Re: Late contribution to biol. info

From: Pedro C. Marijuan <[email protected]>
Date: Tue 14 Apr 1998 - 13:59:18 CEST

dear Guenther,

your "late contribution" raises quite interesting issues. I will respond to
a few of them.

>It is more the complex dynamic interaction of genes, proteins, metabolites
> and signals from the environment that serve to define and maintain the
>behavior of a cell.
>Therefore it is necessary to develop an "informationtheory of the cell"
>wich explains how a cell under given
> constrains develops special properties,

--agreed. The notion of "bioinformation", used by several fis and non-fis
authors, points in this very direction.

> Flow of information occurs between all constituents...

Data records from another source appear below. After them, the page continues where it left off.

(* ===== verification/RegexClass.v ===== *)
(** * Differences and intersections of character classes

    What an inner class after [&&] does to a class (grammargen/regex.go,
    [intersectRuneRanges] and [subtractRuneRanges]): the two-pointer walks over
    sorted ranges compute the set operations, for the intersection on any
    ranges, for the difference when the ranges of the left class do not overlap. *)

From Stdlib Require Import ZArith Lia ZifyBool String.
From stdpp Require Import base tactics list numbers option sets sorting.
From S2P Require Import Prelude Utf8 StateError SliceSort Regex RegexParse RegexParseCorrect.
Local Open Scope Z_scope.

Lemma has_rune_false ranges r : has_rune ranges r = false ↔ ∀ x, x ∈ ranges → ¬ rlo x ≤ r ≤ rhi x.
Proof. rewrite <-not_true_iff_false, has_rune_elem. naive_solver. Qed.

Definition by_lo : list runeRange → Prop := StronglySorted (λ a b, rlo a ≤ rlo b).

(** ** Intersection *)

(** The pointer that moves on drops a range whose runes were all met. *)
Lemma intersect_loop_has fuel base keep r :
  (length base + length keep ≤ fuel)%nat → by_lo base → by_lo keep →
  has_rune (intersect_loop fuel base keep) r = true ↔ has_rune base r = true ∧ has_rune keep r = true.
Proof.
  revert base keep. induction fuel as [|fuel IH]; intros base keep Hf Hb Hk.
  { destruct base; [|cbn in Hf; lia]. cbn. naive_solver. }
  destruct base as [|b base]; [cbn; naive_solver|]. destruct keep as [|k keep]; [cbn; naive_solver|].
  pose proof Hb as Hb0. pose proof Hk as Hk0. apply StronglySorted_inv in Hb as [Hb Hbs], Hk as [Hk Hks].
  rewrite Forall_forall in Hbs, Hks. cbn [intersect_loop]. rewrite has_rune_app, orb_true_iff.
  assert (has_rune (if (if rlo b <? rlo k then rlo k else rlo b) <=? (if rhi k <? rhi b then rhi k else rhi b)
    then [mkRuneRange (if rlo b <? rlo k then rlo k else rlo b) (if rhi k <? rhi b then rhi k else rhi b)] else []) r = true
    ↔ in_rune r b = true ∧ in_rune r k = true) as ->.
  { unfold in_rune. repeat case_match; cbn; unfold in_rune; cbn [rlo rhi]; lia. }
  cbn [length] in Hf. case_match.
  - rewrite IH by (cbn [length]; auto; lia). rewrite !(has_rune_cons b), !(has_rune_cons k), !orb_true_iff.
    unfold in_rune in *. split; [naive_solver|]. intros [[Hrb|Hr] Hrk]; [|naive_solver].
    destruct Hrk as [Hrk|(x & Hx & Hr)%has_rune_elem]; [naive_solver|]. specialize (Hks x Hx). left. lia.
  - rewrite IH by (cbn [length]; auto; lia). rewrite !(has_rune_cons b), !(has_rune_cons k), !orb_true_iff.
    unfold in_rune in *. split; [naive_solver|]. intros [Hrb [Hrk|Hr]]; [|naive_solver].
    destruct Hrb as [Hrb|(x & Hx & Hr)%has_rune_elem]; [naive_solver|]. specialize (Hbs x Hx). left. lia.
Qed.

Section sorted.
Context `{SliceSort}.

Lemma sort_by_lo_slice l : by_lo (sort_slice range_lo_less l).
Proof.
  pose proof (sort_slice_sorted _ range_lo_less l (strict_weak_key rlo)) as Hs.
  unfold by_lo. induction Hs as [|x l' ? ? Hx]; constructor; [done|]. eapply Forall_impl; [exact Hx|].
  unfold range_lo_less. lia.
Qed.

Lemma intersect_has base keep r :
  has_rune (intersectRuneRanges base keep) r = true ↔ has_rune base r = true ∧ has_rune keep r = true.
Proof.
  unfold intersectRuneRanges. rewrite intersect_loop_has; [|by rewrite !sort_slice_perm|apply sort_by_lo_slice..].
  by rewrite !(has_rune_perm (sort_slice _ _) _ r (sort_slice_perm _ _ _)).
Qed.

(** ** Difference *)

Section subtract.
Context (sub : list runeRange) (Hsort : by_lo sub) (Hsub : Forall (λ x, range_ok x = true) sub).

Lemma sorted_after i j x y : zget sub i = Some x → zget sub j = Some y → i ≤ j → rlo x ≤ rlo y.
Proof.
  intros Hx Hy Hij. destruct (decide (i = j)) as [-> | Hne]; [by simplify_eq|].
  apply (StronglySorted_zget _ _ i j x y Hsort); [done|done|lia].
Qed.

Lemma sub_ok j s : zget sub j = Some s → 0 ≤ rlo s ≤ rhi s ∧ rhi s ≤ maxSupportedRune.
Proof. intros Hs%zget_elem. rewrite Forall_forall in Hsub. specialize (Hsub s Hs). apply range_ok_spec in Hsub. lia. Qed.

(** Everything before position [si] ends before [lo], everything from it on
    starts after [hi]: no subtracted rune lies between. *)
Lemma no_sub_between si lo hi r :
  0 ≤ si → (∀ j s, j < si → zget sub j = Some s → rhi s < lo) →
  (∀ s, zget sub si = Some s → hi < rlo s) → lo ≤ r ≤ hi → has_rune sub r = false.
Proof.
  intros Hsi Hbefore Hafter Hr. apply has_rune_false. intros x (j & Hj & Hx)%elem_zget Hin.
  destruct (decide (j < si)) as [Hlt|Hge]; [specialize (Hbefore j x Hlt Hx); lia|].
  destruct (zget_in_range sub si) as [s Hs]; [lia|]. specialize (Hafter s Hs).
  pose proof (sorted_after si j s x Hs Hx ltac:(lia)). lia.
Qed.

(** What the loop for one range, from [si] and [lo], has done at [i] and [l]:
    the runes before [l] are settled, and after [l] there is nothing to
    subtract. *)
Definition settled (b : runeRange) (lo : Z) (result : list runeRange) (i l : Z) (res : list runeRange) : Prop :=
  0 ≤ i ∧ (∀ j s, j < i → zget sub j = Some s → rhi s ≤ rhi b) ∧ lo ≤ l ∧
  (∀ r, l ≤ r ≤ rhi b → has_rune sub r = false) ∧
  ∀ r, has_rune res r = true ↔
    has_rune result r = true ∨ (lo ≤ r < l ∧ r ≤ rhi b ∧ has_rune sub r = false).

Notation ends_before si lo := (∀ j s, j < si → zget sub j = Some s → rhi s < lo).

(** The loop stops where the next range starts beyond [b]. *)
Lemma settled_stop b si lo result :
  0 ≤ si → ends_before si lo → lo ≤ rhi b → (∀ s, zget sub si = Some s → rhi b < rlo s) →
  settled b lo result si lo result.
Proof.
  intros Hsi Hbefore Hlo Hafter. split_and!; [done| |done| |].
  - intros j s Hj Hs. specialize (Hbefore j s Hj Hs). lia.
  - intros r Hr. by eapply no_sub_between.
  - intros r. split; [auto|]. intros [?|?]; [done|lia].
Qed.

(** The range [s] at [si] reaches [lo]: what lies before it is kept, and its
    own runes are dropped. *)
Lemma piece_has b si s lo result r :
  0 ≤ si → ends_before si lo → zget sub si = Some s → lo ≤ rhi s → rlo s ≤ rhi b →
  has_rune (if lo <? rlo s then result ++ [mkRuneRange lo (i32 (rlo s - 1))] else result) r = true ↔
    has_rune result r = true ∨ (lo ≤ r < rhi s + 1 ∧ r ≤ rhi b ∧ has_rune sub r = false).
Proof.
  intros Hsi Hbefore Hs Hhi Hlo. pose proof (sub_ok _ _ Hs) as Hok. unfold maxSupportedRune in Hok.
  assert (∀ r, rlo s ≤ r ≤ rhi s → has_rune sub r = true) as Hdrop
    by (intros; apply has_rune_elem; exists s; split; [by eapply zget_elem|done]).
  destruct (Z.ltb_spec lo (rlo s)).
  - rewrite has_rune_app, orb_true_iff, i32_id by lia. cbn. unfold in_rune. cbn [rlo rhi].
    destruct (decide (rlo s ≤ r ≤ rhi s)); [rewrite Hdrop by done; naive_solver lia|].
    split; [|lia]. intros [?|?]; [auto|]. right. split_and!; [lia..|].
    eapply (no_sub_between si lo (rlo s - 1)); [done..| |lia]. intros s' Hs'. simplify_eq. lia.
  - split; [auto|]. intros [?|(? & ? & Hf)]; [done|]. rewrite Hdrop in Hf by lia. done.
Qed.

Lemma subtract_loop_exact fuel b si lo result i l res :
  0 ≤ si → ends_before si lo → lo ≤ rhi b →
  subtract_loop fuel sub b si lo result = Ret (i, l, res) → settled b lo result i l res.
Proof.
  revert si lo result. induction fuel as [|fuel IH]; intros si lo result Hsi Hbefore Hlo; cbn [subtract_loop].
  all: destruct (Z.ltb_spec si (len sub)) as [Hlt|Hge];
    [|intros [= <- <- <-]; apply settled_stop; [done..|]; intros s [_ ?]%zget_Some_range; lia].
  all: destruct (index_in_range sub si) as (s & -> & Hs); [lia|]; cbn [mbind go_bind];
    destruct (Z.leb_spec (rlo s) (rhi b)) as [Hle|Hgt];
    [|intros [= <- <- <-]; apply settled_stop; [done..|]; intros s' Hs'; simplify_eq; lia].
  { done. }
  assert (∀ x j s', j < si + 1 → zget sub j = Some s' → lo ≤ x → rhi s < x → rhi s' < x) as Hnext.
  { intros x j s' Hj Hs' Hx Hsx. destruct (decide (j = si)) as [-> | Hne]; [by simplify_eq|].
    specialize (Hbefore j s' ltac:(lia) Hs'). lia. }
  destruct (Z.ltb_spec (rhi s) lo) as [Hskip|Hhit].
  { intros Hrun. apply IH in Hrun; [done|lia| |done]. intros. by eapply Hnext; [| |lia|lia]. }
  pose proof (sub_ok _ _ Hs) as Hok. unfold maxSupportedRune in Hok. rewrite (i32_id (rhi s + 1)) by lia.
  pose proof (λ r, piece_has b si s lo result r Hsi Hbefore Hs Hhit Hle) as Hpiece.
  destruct (Z.ltb_spec (rhi b) (rhi s + 1)).
  - intros [= <- <- <-]. split_and!; [done| |lia|intros; lia|done].
    intros j s' Hj Hs'. specialize (Hbefore j s' Hj Hs'). lia.
  - intros Hrun. apply IH in Hrun as (Hi & Hends & Hl & Hrest & Hres);
      [|lia|intros; by eapply Hnext; [| |lia|lia]|lia].
    split_and!; [done|done|lia|done|]. intros r. rewrite Hres, Hpiece.
    destruct (decide (r < rhi s + 1)); naive_solver lia.
Qed.

(** Bases in order and disjoint. *)
Definition disjoint_ranges (a b : runeRange) : Prop := rhi a < rlo b.

Lemma subtract_bases_exact base si result res :
  StronglySorted disjoint_ranges base → Forall (λ x, range_ok x = true) base → 0 ≤ si ≤ len sub →
  Forall (λ b, ends_before si (rlo b)) base →
  subtract_bases base sub si result = Ret res →
  ∀ r, has_rune res r = true ↔ has_rune result r = true ∨ has_rune base r = true ∧ has_rune sub r = false.
Proof.
  intros Hs. revert si result. induction Hs as [|b base Hs IH Hb]; intros si result Hok Hsi Hbefore; cbn [subtract_bases].
  { intros [= <-] r. cbn. naive_solver. }
  inversion_clear Hok as [|? ? Hbok Hok']. inversion_clear Hbefore as [|? ? Hbef Hbef'].
  apply range_ok_spec in Hbok.
  destruct (step_back_ret (length sub) sub si (rlo b)) as (i & -> & Hi); [done|unfold len in *; lia|].
  cbn [mbind go_bind].
  destruct (subtract_loop_ret (length sub) sub b i (rlo b) result) as (j & lo & r0 & Hrun & Hj);
    [lia|unfold len in *; lia|]. rewrite Hrun. cbn [mbind go_bind].
  apply subtract_loop_exact in Hrun as (_ & Hends & Hlo & Hrest & Hres);
    [|lia|intros k s ? Hk; apply (Hbef k s); [lia|done]|lia].
  intros Hrest' r. apply (IH _ _ Hok') with (r := r) in Hrest'; [|lia|].
  - rewrite Hrest'. rewrite (has_rune_cons b), orb_true_iff.
    assert (has_rune (if lo <=? rhi b then r0 ++ [mkRuneRange lo (rhi b)] else r0) r = true ↔
      has_rune result r = true ∨ in_rune r b = true ∧ has_rune sub r = false) as ->; [|naive_solver].
    unfold in_rune. destruct (Z.leb_spec lo (rhi b)).
    + rewrite has_rune_app, orb_true_iff, Hres. cbn. unfold in_rune. cbn [rlo rhi].
      specialize (Hrest r). destruct (decide (r < lo)); naive_solver lia.
    + rewrite Hres. naive_solver lia.
  - apply list.Forall_forall. intros b' Hb' k s Hk Hs'. specialize (Hends k s Hk Hs').
    rewrite list.Forall_forall in Hb. specialize (Hb b' Hb'). unfold disjoint_ranges in Hb. lia.
Qed.

End subtract.

(** No rune lies in two ranges of the list. *)
Definition no_overlap (ranges : list runeRange) : Prop :=
  ∀ r, (length (filter (λ x, in_rune r x = true) ranges) ≤ 1)%nat.

Lemma no_overlap_sorted l :
  by_lo l → Forall (λ x, range_ok x = true) l → no_overlap l → StronglySorted disjoint_ranges l.
Proof.
  intros Hs. induction Hs as [|b l Hs IH Hb]; intros Hok Hno; constructor; inversion_clear Hok as [|? ? Hbo Hok'].
  - apply IH; [done|]. intros r. specialize (Hno r). rewrite filter_cons in Hno. case_decide; cbn in Hno; lia.
  - rewrite list.Forall_forall in Hb, Hok' |- *. intros y Hy. specialize (Hb y Hy).
    specialize (Hok' y Hy). apply range_ok_spec in Hok', Hbo. unfold disjoint_ranges.
    destruct (decide (rhi b < rlo y)) as [?|Hge]; [done|]. specialize (Hno (rlo y)).
    rewrite filter_cons, decide_True in Hno by (unfold in_rune; lia). cbn in Hno.
    assert (y ∈ filter (λ x, in_rune (rlo y) x = true) l) as Hin
      by (apply list_elem_of_filter; split; [unfold in_rune; lia|done]).
    destruct (filter _ l); [by apply elem_of_nil in Hin|cbn in Hno; lia].
Qed.

Lemma subtract_has base sub :
  forallb range_ok base = true → forallb range_ok sub = true → no_overlap base →
  ∃ l, subtractRuneRanges base sub = Ret l ∧
    ∀ r, has_rune l r = true ↔ has_rune base r = true ∧ has_rune sub r = false.
Proof.
  intros Hb Hs Hno. destruct (subtractRuneRanges_ret base sub) as (l & Hl). exists l. split; [done|].
  assert (∀ m, forallb range_ok m = true → Forall (λ x, range_ok x = true) (sort_slice range_lo_less m)) as Hok.
  { intros m Hm. rewrite sort_slice_perm. apply list.Forall_forall. intros x Hx%list_elem_of_In.
    by eapply forallb_forall in Hm. }
  intros r. unfold subtractRuneRanges in Hl. apply (subtract_bases_exact _ (sort_by_lo_slice _) (Hok _ Hs)) with (r := r) in Hl.
  - rewrite Hl, has_rune_nil. rewrite !(has_rune_perm (sort_slice _ _) _ r (sort_slice_perm _ _ _)). naive_solver.
  - apply no_overlap_sorted; [apply sort_by_lo_slice|by apply Hok|]. intros x. rewrite sort_slice_perm. apply Hno.
  - by apply Hok.
  - pose proof (len_nonneg (sort_slice range_lo_less sub)). lia.
  - apply list.Forall_forall. intros b _ j s Hj Hz. apply zget_Some_range in Hz. lia.
Qed.

(** Ranges listed by distinct lower ends are sorted already. *)
Lemma sort_slice_id l :
  StronglySorted (λ a b, rlo a < rlo b) l → sort_slice range_lo_less l = l.
Proof.
  intros Hl. rewrite (sort_slice_unique range_lo_less _ insertion_slice_sort); [|apply (strict_weak_key rlo)|].
  - cbn. induction Hl as [|x l Hl IH Hx]; cbn; [done|]. fold (insertion_sort range_lo_less l). rewrite IH.
    destruct l as [|y l]; [done|]. cbn. inversion_clear Hx. unfold range_lo_less. by rewrite (proj2 (Z.ltb_ge _ _)) by lia.
  - intros x y (i & _ & Hi)%elem_zget (j & _ & Hj)%elem_zget. unfold range_lo_less. intros H1 H2.
    destruct (Z.lt_total i j) as [Hij|[-> |Hij]]; [|by simplify_eq|].
    + pose proof (StronglySorted_zget _ _ _ _ _ _ Hl Hi Hj Hij). cbn in *. lia.
    + pose proof (StronglySorted_zget _ _ _ _ _ _ Hl Hj Hi Hij). cbn in *. lia.
Qed.

(** C34.  Inner classes compute set operations.  The intersection holds exactly the
    runes of both classes, whatever their ranges.  The difference holds exactly
    the runes of the left class outside the right one, when the ranges are in
    order and no rune lies in two ranges of the left class; without that
    condition it may keep runes that were to be removed, such as rune 55 of
    0-200 and 50-60 less 0-100 and 5-6. *)
Theorem class_operations_exact base other :
  (∀ r, has_rune (intersectRuneRanges base other) r = true ↔ has_rune base r = true ∧ has_rune other r = true) ∧
  (forallb range_ok base = true → forallb range_ok other = true → no_overlap base →
   ∃ l, subtractRuneRanges base other = Ret l ∧
     ∀ r, has_rune l r = true ↔ has_rune base r = true ∧ has_rune other r = false) ∧
  ∃ l, subtractRuneRanges [mkRuneRange 0 200; mkRuneRange 50 60] [mkRuneRange 0 100; mkRuneRange 5 6] = Ret l ∧
    has_rune l 55 = true.
Proof.
  split_and!; [apply intersect_has|apply subtract_has|].
  unfold subtractRuneRanges. rewrite !sort_slice_id by (repeat constructor).
  eexists. split; reflexivity.
Qed.

End sorted.

Lemma class_operations_exact_witness :
  let base := [mkRuneRange 48 57; mkRuneRange 97 122] in let other := [mkRuneRange 55 99] in
  forallb range_ok base = true ∧ forallb range_ok other = true ∧ no_overlap base ∧
  ∃ l, subtractRuneRanges base other = Ret l ∧ has_rune l 100 = true ∧ has_rune l 56 = false.
Proof.
  intros base other.
  assert (no_overlap base) as Hno.
  { intros r. unfold base. rewrite !filter_cons, filter_nil. unfold in_rune. cbn [rlo rhi].
    repeat case_decide; cbn; lia. }
  split; [reflexivity|]. split; [reflexivity|]. split; [exact Hno|].
  destruct (proj1 (proj2 (class_operations_exact base other)) eq_refl eq_refl Hno) as (l & Hl & Hr).
  exists l. split; [exact Hl|]. split; [by apply Hr|]. apply not_true_iff_false. intros H%Hr. by destruct H.
Defined.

--Yes and No. Glucose molecules are not really "active" and do not exchange
effectors among each other; but quite a few glycolitic enzymes do (and it
is dubious that DNA segments are actively engaged among themselves in such
info exchanges)...
Perhaps too relaxed views about info flows may hinder the contemplation of
the critical issue (in my opinion): how living cells have tackled their
wondrous "control problem". I share the criticisms to the initial mol.biol.
(and Darwinian) naive dogmas, but have no personal solution either, for
most of formal control theory cannot be applied to the whole organization
of the cell (except to some "clean" parts of the metabolic network, already
done during 704s and 804s). And am ignorant of further global apporaches...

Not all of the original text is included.